> [RECORDS FOR PROCESSING]
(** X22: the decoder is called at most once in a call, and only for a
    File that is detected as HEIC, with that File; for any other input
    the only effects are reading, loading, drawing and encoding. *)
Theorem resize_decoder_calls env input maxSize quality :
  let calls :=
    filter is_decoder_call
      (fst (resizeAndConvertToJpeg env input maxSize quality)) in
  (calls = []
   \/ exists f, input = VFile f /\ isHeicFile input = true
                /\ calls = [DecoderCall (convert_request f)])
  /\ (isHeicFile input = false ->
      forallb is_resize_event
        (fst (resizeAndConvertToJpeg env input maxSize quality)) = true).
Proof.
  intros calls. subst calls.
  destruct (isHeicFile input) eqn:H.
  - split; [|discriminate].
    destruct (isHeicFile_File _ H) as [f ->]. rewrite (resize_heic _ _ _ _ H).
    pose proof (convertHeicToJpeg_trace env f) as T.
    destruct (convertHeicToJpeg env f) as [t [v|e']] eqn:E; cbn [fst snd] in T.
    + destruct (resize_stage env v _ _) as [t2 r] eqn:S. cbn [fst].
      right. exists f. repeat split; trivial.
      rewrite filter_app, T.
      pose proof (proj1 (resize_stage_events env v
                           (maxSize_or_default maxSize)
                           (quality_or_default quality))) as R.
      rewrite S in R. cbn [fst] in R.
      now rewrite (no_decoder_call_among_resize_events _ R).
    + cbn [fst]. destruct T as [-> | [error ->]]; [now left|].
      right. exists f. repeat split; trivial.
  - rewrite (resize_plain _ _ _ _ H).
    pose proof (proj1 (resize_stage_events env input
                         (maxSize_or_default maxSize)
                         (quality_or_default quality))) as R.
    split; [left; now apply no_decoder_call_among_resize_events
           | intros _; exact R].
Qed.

==

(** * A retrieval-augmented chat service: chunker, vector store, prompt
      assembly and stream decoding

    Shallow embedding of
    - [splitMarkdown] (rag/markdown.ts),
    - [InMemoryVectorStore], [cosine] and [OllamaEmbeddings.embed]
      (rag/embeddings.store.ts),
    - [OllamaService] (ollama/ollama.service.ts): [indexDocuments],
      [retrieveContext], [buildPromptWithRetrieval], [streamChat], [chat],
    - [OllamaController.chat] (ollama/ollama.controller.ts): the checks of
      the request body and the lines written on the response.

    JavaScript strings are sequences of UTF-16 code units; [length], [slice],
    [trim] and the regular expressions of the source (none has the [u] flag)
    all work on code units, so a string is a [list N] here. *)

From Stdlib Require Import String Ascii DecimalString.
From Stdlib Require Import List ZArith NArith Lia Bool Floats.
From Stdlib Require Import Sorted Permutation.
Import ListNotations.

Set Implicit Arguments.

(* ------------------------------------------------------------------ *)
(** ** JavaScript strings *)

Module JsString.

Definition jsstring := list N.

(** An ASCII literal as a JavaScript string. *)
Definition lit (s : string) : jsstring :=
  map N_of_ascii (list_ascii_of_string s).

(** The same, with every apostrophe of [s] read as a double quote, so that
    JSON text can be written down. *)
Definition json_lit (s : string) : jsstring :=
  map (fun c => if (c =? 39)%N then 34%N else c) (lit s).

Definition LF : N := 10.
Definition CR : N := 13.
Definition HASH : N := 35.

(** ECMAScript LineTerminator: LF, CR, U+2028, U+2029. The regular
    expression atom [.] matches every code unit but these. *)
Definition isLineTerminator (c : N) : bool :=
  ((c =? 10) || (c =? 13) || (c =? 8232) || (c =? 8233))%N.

--

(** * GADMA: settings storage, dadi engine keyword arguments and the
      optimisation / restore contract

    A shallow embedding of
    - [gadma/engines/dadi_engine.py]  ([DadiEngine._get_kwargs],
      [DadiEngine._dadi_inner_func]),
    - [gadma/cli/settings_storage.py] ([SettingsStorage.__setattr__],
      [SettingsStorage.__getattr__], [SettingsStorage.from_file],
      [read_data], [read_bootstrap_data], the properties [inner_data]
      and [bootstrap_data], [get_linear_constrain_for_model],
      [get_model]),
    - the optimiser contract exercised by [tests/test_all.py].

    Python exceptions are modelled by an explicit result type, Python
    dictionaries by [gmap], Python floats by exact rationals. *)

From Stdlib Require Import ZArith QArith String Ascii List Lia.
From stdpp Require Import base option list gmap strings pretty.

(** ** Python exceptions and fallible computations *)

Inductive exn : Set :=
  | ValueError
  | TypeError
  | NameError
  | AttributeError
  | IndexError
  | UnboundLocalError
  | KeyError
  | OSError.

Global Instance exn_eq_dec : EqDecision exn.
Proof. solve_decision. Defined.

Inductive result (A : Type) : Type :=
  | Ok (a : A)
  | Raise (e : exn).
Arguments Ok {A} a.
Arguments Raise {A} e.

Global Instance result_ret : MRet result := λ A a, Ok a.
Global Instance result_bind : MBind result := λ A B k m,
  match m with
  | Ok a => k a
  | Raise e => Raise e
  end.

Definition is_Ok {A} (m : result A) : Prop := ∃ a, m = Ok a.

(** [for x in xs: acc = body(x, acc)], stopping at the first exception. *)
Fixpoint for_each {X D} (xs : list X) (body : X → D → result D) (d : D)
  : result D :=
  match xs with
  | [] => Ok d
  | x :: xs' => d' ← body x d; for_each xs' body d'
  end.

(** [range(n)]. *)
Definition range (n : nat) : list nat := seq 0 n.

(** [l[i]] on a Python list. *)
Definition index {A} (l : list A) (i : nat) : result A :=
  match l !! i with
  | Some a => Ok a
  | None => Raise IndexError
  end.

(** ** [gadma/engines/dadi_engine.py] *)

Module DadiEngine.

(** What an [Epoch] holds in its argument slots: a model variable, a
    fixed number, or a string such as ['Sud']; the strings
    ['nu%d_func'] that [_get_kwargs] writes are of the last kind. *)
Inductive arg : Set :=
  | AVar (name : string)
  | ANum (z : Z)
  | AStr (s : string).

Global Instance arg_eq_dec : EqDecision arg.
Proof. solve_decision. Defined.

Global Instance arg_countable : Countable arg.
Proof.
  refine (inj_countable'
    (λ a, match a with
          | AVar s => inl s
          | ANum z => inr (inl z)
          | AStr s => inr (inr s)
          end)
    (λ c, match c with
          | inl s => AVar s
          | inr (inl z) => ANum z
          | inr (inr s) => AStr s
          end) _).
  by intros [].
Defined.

> [TRY IT]
Find the line with "[trim] and the" in the material above. Reproduce it and each line after it up to and including the line with "From Stdlib Require Import List".

> [EXERCISE RESULT]
    [trim] and the regular expressions of the source (none has the [u] flag)
    all work on code units, so a string is a [list N] here. *)

From Stdlib Require Import String Ascii DecimalString.
From Stdlib Require Import List ZArith NArith Lia Bool Floats.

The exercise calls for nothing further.